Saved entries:
(** C25: With a memory map that has RAM at 1 MiB and room for the image and some heap in front of the boot stack
    ([loaded]), and with no RAM disk, or one that fits ([ramdisk_fits]): it ends below the heap, begins behind the
    stack, or lies inside the heap up to whole pages and does not both begin in its first page and end with a page;
    the start-up ends with a layout of the memory: the boot stack at the end, at
    most two pieces of heap behind the image that meet neither the stack nor the RAM disk nor each other,
    and every whole page that the RAM disk does not touch is in one of the pieces.  Where the conditions fail, so does
    the code: [kvm_initrd_first], [kvm_initrd_below], [kvm_initrd_in_stack], [kvm_image_in_stack]. *)
Theorem kvm_layout END m mi e rd :
  loaded END m mi e -> ramdisk m mi rd -> ramdisk_fits (hstart END) (hend e) rd ->
  exists cfg, kvm_setup END m mi = Some cfg /\ mem_layout (hstart END) (hend e) (top e) rd cfg.
Proof. apply kvm_setup_spec. Qed.

(** *** The regions of the platform *)

Definition desc_of (r : kvmplat_config_memregion) : ukplat_memregion_desc := Desc (start r) (len r) UKPLAT_MEMRF_ALLOCATABLE.

Lemma kvm_reserved img cfg i : 0 <= i < 7 \/ i = 8 -> suits UKPLAT_MEMRF_ALLOCATABLE (kvm_get img cfg i) = false.
Proof. intros Hi. assert (i = 0 \/ i = 1 \/ i = 2 \/ i = 3 \/ i = 4 \/ i = 5 \/ i = 6 \/ i = 8) as [-> |[-> |[-> |[-> |[-> |[-> |[-> | ->]]]]]]] by lia; reflexivity. Qed.

Lemma kvm_initrd img cfg : 0 < len (initrd cfg) -> suits UKPLAT_MEMRF_ALLOCATABLE (kvm_get img cfg 9) = false.
Proof. intros H. unfold kvm_get. cbn [Z.eqb Pos.eqb andb]. by rewrite (proj2 (Z.eqb_neq _ 0)) by lia. Qed.

Lemma kvm_heap2 img cfg : 0 < len (initrd cfg) -> 0 < len (heap2 cfg) -> kvm_get img cfg 10 = (0, desc_of (heap2 cfg)).
Proof. intros H1 H2. unfold kvm_get. cbn [Z.eqb Pos.eqb andb orb]. by rewrite !(proj2 (Z.eqb_neq _ 0)) by lia. Qed.

Lemma kvm_allocatable img cfg : 0 <= len (initrd cfg) -> 0 <= len (heap2 cfg) -> (len (heap2 cfg) <> 0 -> len (initrd cfg) <> 0) ->
  @regions (kvm_regions img cfg) UKPLAT_MEMRF_ALLOCATABLE = desc_of (heap cfg) :: (if len (heap2 cfg) =? 0 then [] else [desc_of (heap2 cfg)]).
Proof.
  intros H1 H2 H3. unfold regions. cbn [ukplat_memregion_count kvm_regions]. set (count := Z.to_nat (kvm_count cfg)).
  assert (Hstart : forall n, @regions_from (kvm_regions img cfg) (9 + n) 0 UKPLAT_MEMRF_ALLOCATABLE = desc_of (heap cfg) :: @regions_from (kvm_regions img cfg) n 9 UKPLAT_MEMRF_ALLOCATABLE).
  { intros n. cbn [Nat.add regions_from ukplat_memregion_get kvm_regions]. rewrite (kvm_reserved img cfg 0), (kvm_reserved img cfg (0 + 1)), !(kvm_reserved img cfg (_ + 1)) by lia. done. }
  unfold count, kvm_count. destruct (Z.ltb_spec 0 (len (initrd cfg))); destruct (Z.ltb_spec 0 (len (heap2 cfg))); try lia.
  - change (Z.to_nat (9 + 1 + 1)) with (9 + 2)%nat. rewrite Hstart, (proj2 (Z.eqb_neq _ 0)) by lia. f_equal. cbn [regions_from ukplat_memregion_get kvm_regions]. rewrite kvm_initrd by lia. change (9 + 1) with 10. by rewrite kvm_heap2 by lia.
  - change (Z.to_nat (9 + 1 + 0)) with (9 + 1)%nat. rewrite Hstart, (proj2 (Z.eqb_eq _ 0)) by lia. f_equal. cbn [regions_from ukplat_memregion_get kvm_regions]. by rewrite kvm_initrd by lia.
  - change (Z.to_nat (9 + 0 + 0)) with (9 + 0)%nat. rewrite Hstart, (proj2 (Z.eqb_eq _ 0)) by lia. done.
Qed.

(** *** The heap on it *)

Lemma piece_usable hs he r : 0 < hs -> he < 2 ^ 32 -> piece hs he r -> 1 <= pages (desc_of r) <= 32449 -> usable (desc_of r).
Proof.
  intros Hs He [-> |(Hl & Hb & Hh & _)] Hp; [|split; cbn; lia]. assert (Hz : pages (desc_of no_region) = 0) by reflexivity. lia.
Qed.

(** A block in a region is in the memory behind the image and before the stack, and not in the RAM disk. *)
Definition clear_of (END : Z) (e : mmap_entry) (rd : option (Z * Z)) (blk : Z * Z) : Prop :=
  END <= blk.1 /\ block_end blk <= top e - STACK_SIZE /\ away rd blk.1 (block_end blk).

Lemma piece_clear END e rd r blk : END <= hstart END -> piece (hstart END) (hend e) r -> r = no_region \/ away rd (start r) (end_ r) -> usable (desc_of r) -> inside (desc_of r) blk -> clear_of END e rd blk.
Proof.
  intros HE Hp Ha Hu [H1 H2]. pose proof (us_base _ Hu) as Hb. destruct Hp as [-> |(Hl & Hs & He & _)]; [done|]. cbn in Hb, H1, H2. destruct Ha as [-> |Ha]; [done|]. unfold clear_of. fold (hend e). split; [lia|]. split; [lia|].
  unfold away in *. destruct rd as [[s t]|]; [lia|done].
Qed.

(** The regions that the heap is made of. *)
Definition heap_regions (cfg : kvmplat_config) : list ukplat_memregion_desc := if len (heap2 cfg) =? 0 then [] else [desc_of (heap2 cfg)].
Definition heap_size (cfg : kvmplat_config) : Z := Z.max 0 (pages (desc_of (heap cfg)) - 3) + more_pages (heap_regions cfg).

Lemma layout_regions hs he t rd cfg img : mem_layout hs he t rd cfg -> match rd with None => True | Some (s, e) => s < e end ->
  @regions (kvm_regions img cfg) UKPLAT_MEMRF_ALLOCATABLE = desc_of (heap cfg) :: heap_regions cfg.
Proof.
  intros [L1 L2 L3 L4 L5 L6 L7] Hrd. apply kvm_allocatable.
  - rewrite L5. destruct rd as [[s e]|]; cbn; lia.
  - destruct L2 as [-> |L2]; [done|lia].
  - intros Hn. destruct L3 as [L3|(_ & L3 & _)]; [by rewrite L3 in Hn|done].
Qed.

Lemma layout_usable hs he t rd cfg : mem_layout hs he t rd cfg -> 0 < hs -> he < 2 ^ 32 -> 1 <= pages (desc_of (heap cfg)) <= 32449 -> (heap2 cfg <> no_region -> 1 <= pages (desc_of (heap2 cfg)) <= 32449) ->
  Forall usable (desc_of (heap cfg) :: heap_regions cfg) /\ pairwise apart (desc_of (heap cfg) :: heap_regions cfg).
Proof.
  intros [L1 L2 L3 L4 L5 L6 L7] Hs He Hp Hp2. pose proof (piece_usable hs he _ Hs He L1 Hp) as U1. unfold heap_regions. destruct (Z.eqb_spec (len (heap2 cfg)) 0) as [E|E]; [split; [constructor; [done|constructor]|split; [constructor|done]]|].
  assert (Hn : heap2 cfg <> no_region) by (intros Hx; by rewrite Hx in E). pose proof (piece_usable hs he _ Hs He L2 (Hp2 Hn)) as U2. split; [constructor; [done|]; constructor; [done|constructor]|]. split; [|split; [constructor|done]]. constructor; [|constructor]. left.
  destruct (usable_bounds _ U1) as (_ & _ & _ & _ & B1). destruct (usable_bounds _ U2) as (_ & _ & _ & B2 & _). cbn in B1, B2. destruct L3 as [?|(Hh & _ & Hle)]; [done|]. destruct L1 as [?|(Hlen & _)]; [done|]. lia.
Qed.

(** C24: The heap that the boot builds over the regions of the platform serves every sequence of requests
    for pages: it holds the pages of both pieces less those of the administration, and the blocks handed
    out are disjoint and never in the image, in the boot stack or in the RAM disk.  The memory is [loaded], the RAM
    disk where the start-up copes with it ([ramdisk_fits]), and each piece of the heap has 1 to 32449 pages, about
    127 MB: the platform maps up to 1 GiB, but for a larger piece the bitmap of the allocator is too small
    ([buddy_region_overrun]); the structures of the allocator take at most a page. *)
Theorem kvm_heap_safe END m mi e rd cfg img sizes reqs :
  loaded END m mi e -> ramdisk m mi rd -> ramdisk_fits (hstart END) (hend e) rd -> kvm_setup END m mi = Some cfg ->
  1 <= pages (desc_of (heap cfg)) <= 32449 -> (heap2 cfg <> no_region -> 1 <= pages (desc_of (heap2 cfg)) <= 32449) ->
  0 < sizes <= PAGE_SIZE -> Forall page_req_ok reqs ->
  exists b b' live, @init_heap (kvm_regions img cfg) sizes = Some (Some b) /\ pa_run (T := pool (heap_size cfg)) b [] reqs = Some (b', live) /\
    pairwise blocks_apart live /\ nr_free_pages b' = heap_size cfg - live_pages live /\ Forall (clear_of END e rd) live.
Proof.
  intros Hld Hrd Hfit Ecfg Hp Hp2 Hsz Hr. destruct (loaded_bounds END m mi e Hld) as (B1 & B2 & B3). destruct (kvm_setup_spec END m mi e rd Hld Hrd Hfit) as (cfg' & E' & L). assert (cfg' = cfg) as -> by congruence. clear E'.
  destruct (layout_usable _ _ _ _ _ L ltac:(lia) B2 Hp Hp2) as [Hu Ha]. assert (Hse : match rd with None => True | Some (s, e) => s < e end) by (destruct Hrd; done).
  destruct (init_regions_spec sizes (desc_of (heap cfg)) (heap_regions cfg) Hsz Hu Ha) as (b & ds & Ei & Hh & Hin).
  assert (Huds : Forall usable ds) by (apply Forall_forall; intros d Hd; rewrite Forall_forall in Hu; by apply Hu, Hin).
  destruct (heap_run ds _ b reqs Hh Huds Hr) as (b' & live & Erun & _ & Hap & Hfree & Hl). exists b, b', live.
  split; [rewrite init_heap_regions; [by rewrite (layout_regions _ _ _ _ _ img L Hse)|cbn; unfold kvm_count; destruct (_ <? _), (_ <? _); lia]|]. split; [exact Erun|]. split; [done|].
  split; [apply Hfree; unfold heap_regions; destruct (Z.eqb_spec (len (heap2 cfg)) 0) as [E2|E2]; cbn [more_pages foldr]; [lia|]; assert (heap2 cfg <> no_region) by (intros Hx; by rewrite Hx in E2); specialize (Hp2 H); lia|].
  destruct (hstart_bounds END) as [HE _]; [pose proof (ld_end _ _ _ _ Hld) as HE; unfold PLATFORM_MEM_START in HE; lia|]. eapply Forall_impl; [exact Hl|]. intros blk (d & Hd & Hi). rewrite Forall_forall in Huds. specialize (Huds d Hd). specialize (Hin d Hd).
  apply elem_of_cons in Hin as [-> |Hin]; [apply (piece_clear END e rd (heap cfg)); try done; [lia|apply L|apply L; by left]|]. unfold heap_regions in Hin. destruct (_ =? _); [by apply not_elem_of_nil in Hin|]. apply list_elem_of_singleton in Hin as ->.
  apply (piece_clear END e rd (heap2 cfg)); try done; [lia|apply L|apply L; by right].
Qed.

- _Exercise_
In the entries above, find the line with "[desc_of (heap2 cfg)])." and the line with "assert (Hstart : forall", then set down exactly those two and every line between them, nothing else.

- _Exercise solution_
  @regions (kvm_regions img cfg) UKPLAT_MEMRF_ALLOCATABLE = desc_of (heap cfg) :: (if len (heap2 cfg) =? 0 then [] else [desc_of (heap2 cfg)]).
Proof.
  intros H1 H2 H3. unfold regions. cbn [ukplat_memregion_count kvm_regions]. set (count := Z.to_nat (kvm_count cfg)).
  assert (Hstart : forall n, @regions_from (kvm_regions img cfg) (9 + n) 0 UKPLAT_MEMRF_ALLOCATABLE = desc_of (heap cfg) :: @regions_from (kvm_regions img cfg) n 9 UKPLAT_MEMRF_ALLOCATABLE).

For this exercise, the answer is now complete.